▸ **Saved data entries**
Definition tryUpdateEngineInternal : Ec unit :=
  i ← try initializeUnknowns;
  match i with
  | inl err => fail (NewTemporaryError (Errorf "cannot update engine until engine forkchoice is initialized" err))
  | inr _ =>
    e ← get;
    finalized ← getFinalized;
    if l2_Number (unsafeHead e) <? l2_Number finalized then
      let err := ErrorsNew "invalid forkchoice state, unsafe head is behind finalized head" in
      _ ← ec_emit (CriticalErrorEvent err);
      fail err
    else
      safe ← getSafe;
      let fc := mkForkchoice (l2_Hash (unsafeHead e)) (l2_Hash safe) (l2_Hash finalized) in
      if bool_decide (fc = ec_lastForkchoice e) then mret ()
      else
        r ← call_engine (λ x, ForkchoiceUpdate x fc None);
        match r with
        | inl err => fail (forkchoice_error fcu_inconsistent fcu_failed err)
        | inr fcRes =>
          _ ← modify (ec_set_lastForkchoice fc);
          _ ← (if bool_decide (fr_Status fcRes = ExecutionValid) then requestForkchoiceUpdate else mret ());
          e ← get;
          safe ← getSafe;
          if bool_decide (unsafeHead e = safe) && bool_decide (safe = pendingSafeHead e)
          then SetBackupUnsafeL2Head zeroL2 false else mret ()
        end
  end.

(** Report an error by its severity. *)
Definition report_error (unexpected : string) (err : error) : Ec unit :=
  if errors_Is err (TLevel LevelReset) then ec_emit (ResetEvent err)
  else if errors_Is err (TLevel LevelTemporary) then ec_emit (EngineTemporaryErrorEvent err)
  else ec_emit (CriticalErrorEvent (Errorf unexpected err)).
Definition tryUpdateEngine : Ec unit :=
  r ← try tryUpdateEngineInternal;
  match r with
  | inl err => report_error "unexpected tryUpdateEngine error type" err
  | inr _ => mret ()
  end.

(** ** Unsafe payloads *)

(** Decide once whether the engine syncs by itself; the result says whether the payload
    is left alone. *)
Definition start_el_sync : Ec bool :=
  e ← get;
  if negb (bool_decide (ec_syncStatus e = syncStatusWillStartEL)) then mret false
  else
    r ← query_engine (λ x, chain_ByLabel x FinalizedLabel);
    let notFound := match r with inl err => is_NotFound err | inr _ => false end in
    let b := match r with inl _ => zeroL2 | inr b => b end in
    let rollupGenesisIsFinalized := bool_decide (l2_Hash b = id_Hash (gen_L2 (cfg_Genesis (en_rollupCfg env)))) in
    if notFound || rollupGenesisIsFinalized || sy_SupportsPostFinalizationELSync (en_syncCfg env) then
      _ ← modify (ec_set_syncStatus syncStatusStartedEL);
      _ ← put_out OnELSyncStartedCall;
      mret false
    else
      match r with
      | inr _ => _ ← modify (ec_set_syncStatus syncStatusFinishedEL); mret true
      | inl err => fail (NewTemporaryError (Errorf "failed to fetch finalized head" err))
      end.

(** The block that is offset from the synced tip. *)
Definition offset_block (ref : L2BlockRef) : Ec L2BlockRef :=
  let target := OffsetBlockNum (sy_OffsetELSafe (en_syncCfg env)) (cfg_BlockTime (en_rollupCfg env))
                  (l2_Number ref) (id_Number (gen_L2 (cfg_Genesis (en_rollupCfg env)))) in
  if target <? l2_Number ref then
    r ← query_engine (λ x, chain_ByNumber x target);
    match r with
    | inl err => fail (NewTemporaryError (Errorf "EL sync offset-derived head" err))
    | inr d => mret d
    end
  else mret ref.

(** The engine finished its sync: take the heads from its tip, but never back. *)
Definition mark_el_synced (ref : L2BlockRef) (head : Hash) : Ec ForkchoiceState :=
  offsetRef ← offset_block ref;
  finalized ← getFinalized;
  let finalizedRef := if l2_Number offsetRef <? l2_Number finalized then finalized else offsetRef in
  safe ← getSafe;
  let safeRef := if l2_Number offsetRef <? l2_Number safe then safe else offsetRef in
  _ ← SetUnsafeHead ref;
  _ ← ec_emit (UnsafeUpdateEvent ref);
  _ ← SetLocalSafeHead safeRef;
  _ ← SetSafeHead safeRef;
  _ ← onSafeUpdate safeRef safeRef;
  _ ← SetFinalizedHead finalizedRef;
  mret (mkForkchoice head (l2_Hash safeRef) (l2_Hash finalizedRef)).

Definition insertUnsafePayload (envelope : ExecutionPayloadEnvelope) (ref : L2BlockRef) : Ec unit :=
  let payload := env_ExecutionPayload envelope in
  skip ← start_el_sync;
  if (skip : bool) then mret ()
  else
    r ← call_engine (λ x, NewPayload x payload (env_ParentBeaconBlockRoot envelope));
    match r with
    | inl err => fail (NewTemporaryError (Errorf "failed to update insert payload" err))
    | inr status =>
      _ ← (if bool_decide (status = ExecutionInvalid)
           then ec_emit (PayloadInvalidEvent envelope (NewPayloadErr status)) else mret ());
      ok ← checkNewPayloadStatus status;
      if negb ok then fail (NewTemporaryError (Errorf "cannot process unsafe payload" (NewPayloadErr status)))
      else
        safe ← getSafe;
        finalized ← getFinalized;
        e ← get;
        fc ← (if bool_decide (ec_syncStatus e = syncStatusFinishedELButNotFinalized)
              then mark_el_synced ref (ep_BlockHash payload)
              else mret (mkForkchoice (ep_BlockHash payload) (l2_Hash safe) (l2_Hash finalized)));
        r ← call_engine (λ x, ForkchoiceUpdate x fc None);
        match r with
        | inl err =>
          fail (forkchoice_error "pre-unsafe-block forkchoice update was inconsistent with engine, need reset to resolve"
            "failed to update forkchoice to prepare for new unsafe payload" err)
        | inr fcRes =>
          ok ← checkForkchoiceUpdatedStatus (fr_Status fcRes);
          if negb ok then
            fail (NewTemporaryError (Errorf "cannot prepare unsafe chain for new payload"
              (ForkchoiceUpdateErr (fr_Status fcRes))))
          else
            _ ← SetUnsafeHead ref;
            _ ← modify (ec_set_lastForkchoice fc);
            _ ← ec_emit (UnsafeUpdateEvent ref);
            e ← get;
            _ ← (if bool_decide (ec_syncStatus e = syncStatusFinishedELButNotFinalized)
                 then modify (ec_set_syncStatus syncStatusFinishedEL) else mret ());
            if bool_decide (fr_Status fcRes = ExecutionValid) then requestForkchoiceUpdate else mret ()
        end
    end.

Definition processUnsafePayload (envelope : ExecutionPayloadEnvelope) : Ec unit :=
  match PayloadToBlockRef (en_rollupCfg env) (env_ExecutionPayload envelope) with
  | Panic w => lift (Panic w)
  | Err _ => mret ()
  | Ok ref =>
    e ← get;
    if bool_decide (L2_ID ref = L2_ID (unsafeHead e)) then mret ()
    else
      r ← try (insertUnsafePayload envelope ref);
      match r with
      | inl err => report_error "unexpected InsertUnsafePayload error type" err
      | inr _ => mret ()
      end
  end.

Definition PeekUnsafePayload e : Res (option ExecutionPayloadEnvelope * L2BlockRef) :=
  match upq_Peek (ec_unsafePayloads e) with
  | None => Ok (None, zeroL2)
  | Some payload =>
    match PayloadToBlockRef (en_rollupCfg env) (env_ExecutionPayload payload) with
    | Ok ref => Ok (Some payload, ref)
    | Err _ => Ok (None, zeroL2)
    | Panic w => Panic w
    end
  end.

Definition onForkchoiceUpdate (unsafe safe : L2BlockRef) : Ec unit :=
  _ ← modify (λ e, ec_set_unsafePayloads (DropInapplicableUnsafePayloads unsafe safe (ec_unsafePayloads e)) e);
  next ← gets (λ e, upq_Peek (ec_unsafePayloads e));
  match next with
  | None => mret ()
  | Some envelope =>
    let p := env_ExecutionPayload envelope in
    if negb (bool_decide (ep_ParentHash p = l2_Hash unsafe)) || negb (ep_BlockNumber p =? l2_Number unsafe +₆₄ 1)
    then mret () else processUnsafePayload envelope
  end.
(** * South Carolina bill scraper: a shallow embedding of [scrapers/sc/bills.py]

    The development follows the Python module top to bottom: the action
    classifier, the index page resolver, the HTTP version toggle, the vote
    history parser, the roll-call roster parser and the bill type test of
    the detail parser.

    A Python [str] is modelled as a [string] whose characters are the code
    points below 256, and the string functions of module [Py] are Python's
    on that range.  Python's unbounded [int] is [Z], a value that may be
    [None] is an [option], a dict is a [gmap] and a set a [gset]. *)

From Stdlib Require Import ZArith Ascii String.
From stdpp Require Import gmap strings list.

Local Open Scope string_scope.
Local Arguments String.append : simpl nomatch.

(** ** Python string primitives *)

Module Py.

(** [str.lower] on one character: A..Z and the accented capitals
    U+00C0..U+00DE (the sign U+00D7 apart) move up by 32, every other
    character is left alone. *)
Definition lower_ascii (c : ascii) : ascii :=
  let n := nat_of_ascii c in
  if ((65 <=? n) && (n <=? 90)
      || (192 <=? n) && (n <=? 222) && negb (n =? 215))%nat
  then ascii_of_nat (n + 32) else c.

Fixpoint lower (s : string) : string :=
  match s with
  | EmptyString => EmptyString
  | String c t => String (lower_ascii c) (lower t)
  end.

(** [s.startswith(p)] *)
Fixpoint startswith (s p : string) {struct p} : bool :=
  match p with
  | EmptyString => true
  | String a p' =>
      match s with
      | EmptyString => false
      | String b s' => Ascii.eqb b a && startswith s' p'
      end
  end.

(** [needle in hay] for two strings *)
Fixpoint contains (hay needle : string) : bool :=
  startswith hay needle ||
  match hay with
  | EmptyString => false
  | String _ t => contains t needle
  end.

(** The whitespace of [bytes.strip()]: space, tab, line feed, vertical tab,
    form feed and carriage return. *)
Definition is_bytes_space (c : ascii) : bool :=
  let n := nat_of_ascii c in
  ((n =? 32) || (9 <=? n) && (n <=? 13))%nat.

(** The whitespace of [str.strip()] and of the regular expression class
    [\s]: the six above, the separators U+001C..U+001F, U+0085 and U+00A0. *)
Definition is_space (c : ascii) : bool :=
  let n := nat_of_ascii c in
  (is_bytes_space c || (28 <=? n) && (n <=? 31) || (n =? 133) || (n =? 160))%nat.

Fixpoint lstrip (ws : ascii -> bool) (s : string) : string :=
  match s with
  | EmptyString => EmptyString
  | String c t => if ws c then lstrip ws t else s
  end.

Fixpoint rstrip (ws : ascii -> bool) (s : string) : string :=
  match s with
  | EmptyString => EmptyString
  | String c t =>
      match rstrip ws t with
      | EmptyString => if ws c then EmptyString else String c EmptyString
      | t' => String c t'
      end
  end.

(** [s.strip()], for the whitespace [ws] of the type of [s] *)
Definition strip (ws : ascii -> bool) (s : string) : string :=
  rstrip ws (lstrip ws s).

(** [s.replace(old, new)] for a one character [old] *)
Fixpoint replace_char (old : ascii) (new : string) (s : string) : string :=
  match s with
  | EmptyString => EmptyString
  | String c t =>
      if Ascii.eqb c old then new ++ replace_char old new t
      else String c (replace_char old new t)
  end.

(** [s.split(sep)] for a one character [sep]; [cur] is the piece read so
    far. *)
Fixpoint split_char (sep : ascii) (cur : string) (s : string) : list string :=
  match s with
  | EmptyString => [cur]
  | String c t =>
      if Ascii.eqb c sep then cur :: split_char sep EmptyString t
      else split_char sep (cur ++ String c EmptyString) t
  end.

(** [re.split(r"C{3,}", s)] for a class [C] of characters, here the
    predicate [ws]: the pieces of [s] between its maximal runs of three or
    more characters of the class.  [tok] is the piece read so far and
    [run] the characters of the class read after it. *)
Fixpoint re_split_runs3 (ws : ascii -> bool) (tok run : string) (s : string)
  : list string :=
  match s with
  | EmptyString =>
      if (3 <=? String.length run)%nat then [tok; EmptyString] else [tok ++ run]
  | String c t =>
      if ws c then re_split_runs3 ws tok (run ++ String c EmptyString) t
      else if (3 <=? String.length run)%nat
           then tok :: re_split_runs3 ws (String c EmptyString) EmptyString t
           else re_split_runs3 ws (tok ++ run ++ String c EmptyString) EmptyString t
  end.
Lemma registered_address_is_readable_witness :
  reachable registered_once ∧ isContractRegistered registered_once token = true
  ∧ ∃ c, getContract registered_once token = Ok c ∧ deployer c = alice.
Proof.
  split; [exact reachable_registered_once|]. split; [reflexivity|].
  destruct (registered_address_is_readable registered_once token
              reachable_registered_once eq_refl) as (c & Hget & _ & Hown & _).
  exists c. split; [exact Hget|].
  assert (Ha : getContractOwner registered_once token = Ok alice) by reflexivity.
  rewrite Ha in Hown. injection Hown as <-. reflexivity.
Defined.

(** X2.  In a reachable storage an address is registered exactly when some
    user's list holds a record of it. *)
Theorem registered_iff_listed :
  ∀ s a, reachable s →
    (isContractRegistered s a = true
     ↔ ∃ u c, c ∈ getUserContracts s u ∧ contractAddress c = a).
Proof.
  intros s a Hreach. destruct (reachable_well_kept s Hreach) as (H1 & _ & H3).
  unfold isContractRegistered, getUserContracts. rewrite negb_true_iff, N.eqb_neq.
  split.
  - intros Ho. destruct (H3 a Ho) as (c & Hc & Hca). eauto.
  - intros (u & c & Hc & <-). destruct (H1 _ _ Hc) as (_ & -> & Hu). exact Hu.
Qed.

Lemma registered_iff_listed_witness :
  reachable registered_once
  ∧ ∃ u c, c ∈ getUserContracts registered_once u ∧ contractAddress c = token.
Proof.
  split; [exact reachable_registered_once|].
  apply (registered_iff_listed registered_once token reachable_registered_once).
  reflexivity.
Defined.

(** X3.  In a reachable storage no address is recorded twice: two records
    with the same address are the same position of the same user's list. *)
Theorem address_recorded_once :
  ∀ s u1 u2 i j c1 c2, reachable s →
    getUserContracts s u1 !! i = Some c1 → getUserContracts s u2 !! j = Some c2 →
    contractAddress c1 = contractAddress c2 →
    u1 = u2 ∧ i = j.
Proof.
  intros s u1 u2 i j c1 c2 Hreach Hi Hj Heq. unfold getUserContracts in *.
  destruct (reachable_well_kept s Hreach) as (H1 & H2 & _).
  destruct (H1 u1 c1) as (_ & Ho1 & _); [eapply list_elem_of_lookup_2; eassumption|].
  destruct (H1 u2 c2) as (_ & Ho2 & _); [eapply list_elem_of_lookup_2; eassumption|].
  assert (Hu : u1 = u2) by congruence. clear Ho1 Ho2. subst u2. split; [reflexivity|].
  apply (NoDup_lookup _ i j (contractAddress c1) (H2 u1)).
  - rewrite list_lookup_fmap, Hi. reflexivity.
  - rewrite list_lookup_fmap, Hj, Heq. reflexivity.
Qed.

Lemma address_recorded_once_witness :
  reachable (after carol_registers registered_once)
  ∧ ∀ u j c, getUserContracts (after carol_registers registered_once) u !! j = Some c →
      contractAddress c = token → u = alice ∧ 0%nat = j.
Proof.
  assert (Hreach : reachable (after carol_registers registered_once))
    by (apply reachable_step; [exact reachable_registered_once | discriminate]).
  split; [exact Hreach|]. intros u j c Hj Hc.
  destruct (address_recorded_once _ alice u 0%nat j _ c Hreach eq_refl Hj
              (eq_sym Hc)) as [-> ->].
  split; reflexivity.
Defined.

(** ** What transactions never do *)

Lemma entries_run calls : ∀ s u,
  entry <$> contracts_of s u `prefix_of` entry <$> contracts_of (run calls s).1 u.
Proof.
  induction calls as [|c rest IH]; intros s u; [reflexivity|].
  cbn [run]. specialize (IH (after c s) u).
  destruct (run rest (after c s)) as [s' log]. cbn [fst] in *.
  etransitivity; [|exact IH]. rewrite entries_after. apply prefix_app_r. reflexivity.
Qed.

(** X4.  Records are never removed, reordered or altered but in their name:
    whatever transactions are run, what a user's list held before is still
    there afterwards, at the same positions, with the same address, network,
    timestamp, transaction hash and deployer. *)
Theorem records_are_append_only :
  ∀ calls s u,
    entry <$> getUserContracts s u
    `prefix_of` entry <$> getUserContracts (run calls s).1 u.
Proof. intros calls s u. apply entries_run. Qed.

▸ **Task brief**
Line count for the word "rest": please state how many lines of the records above contain it, and nothing else.

▸ **Answer to this problem**
2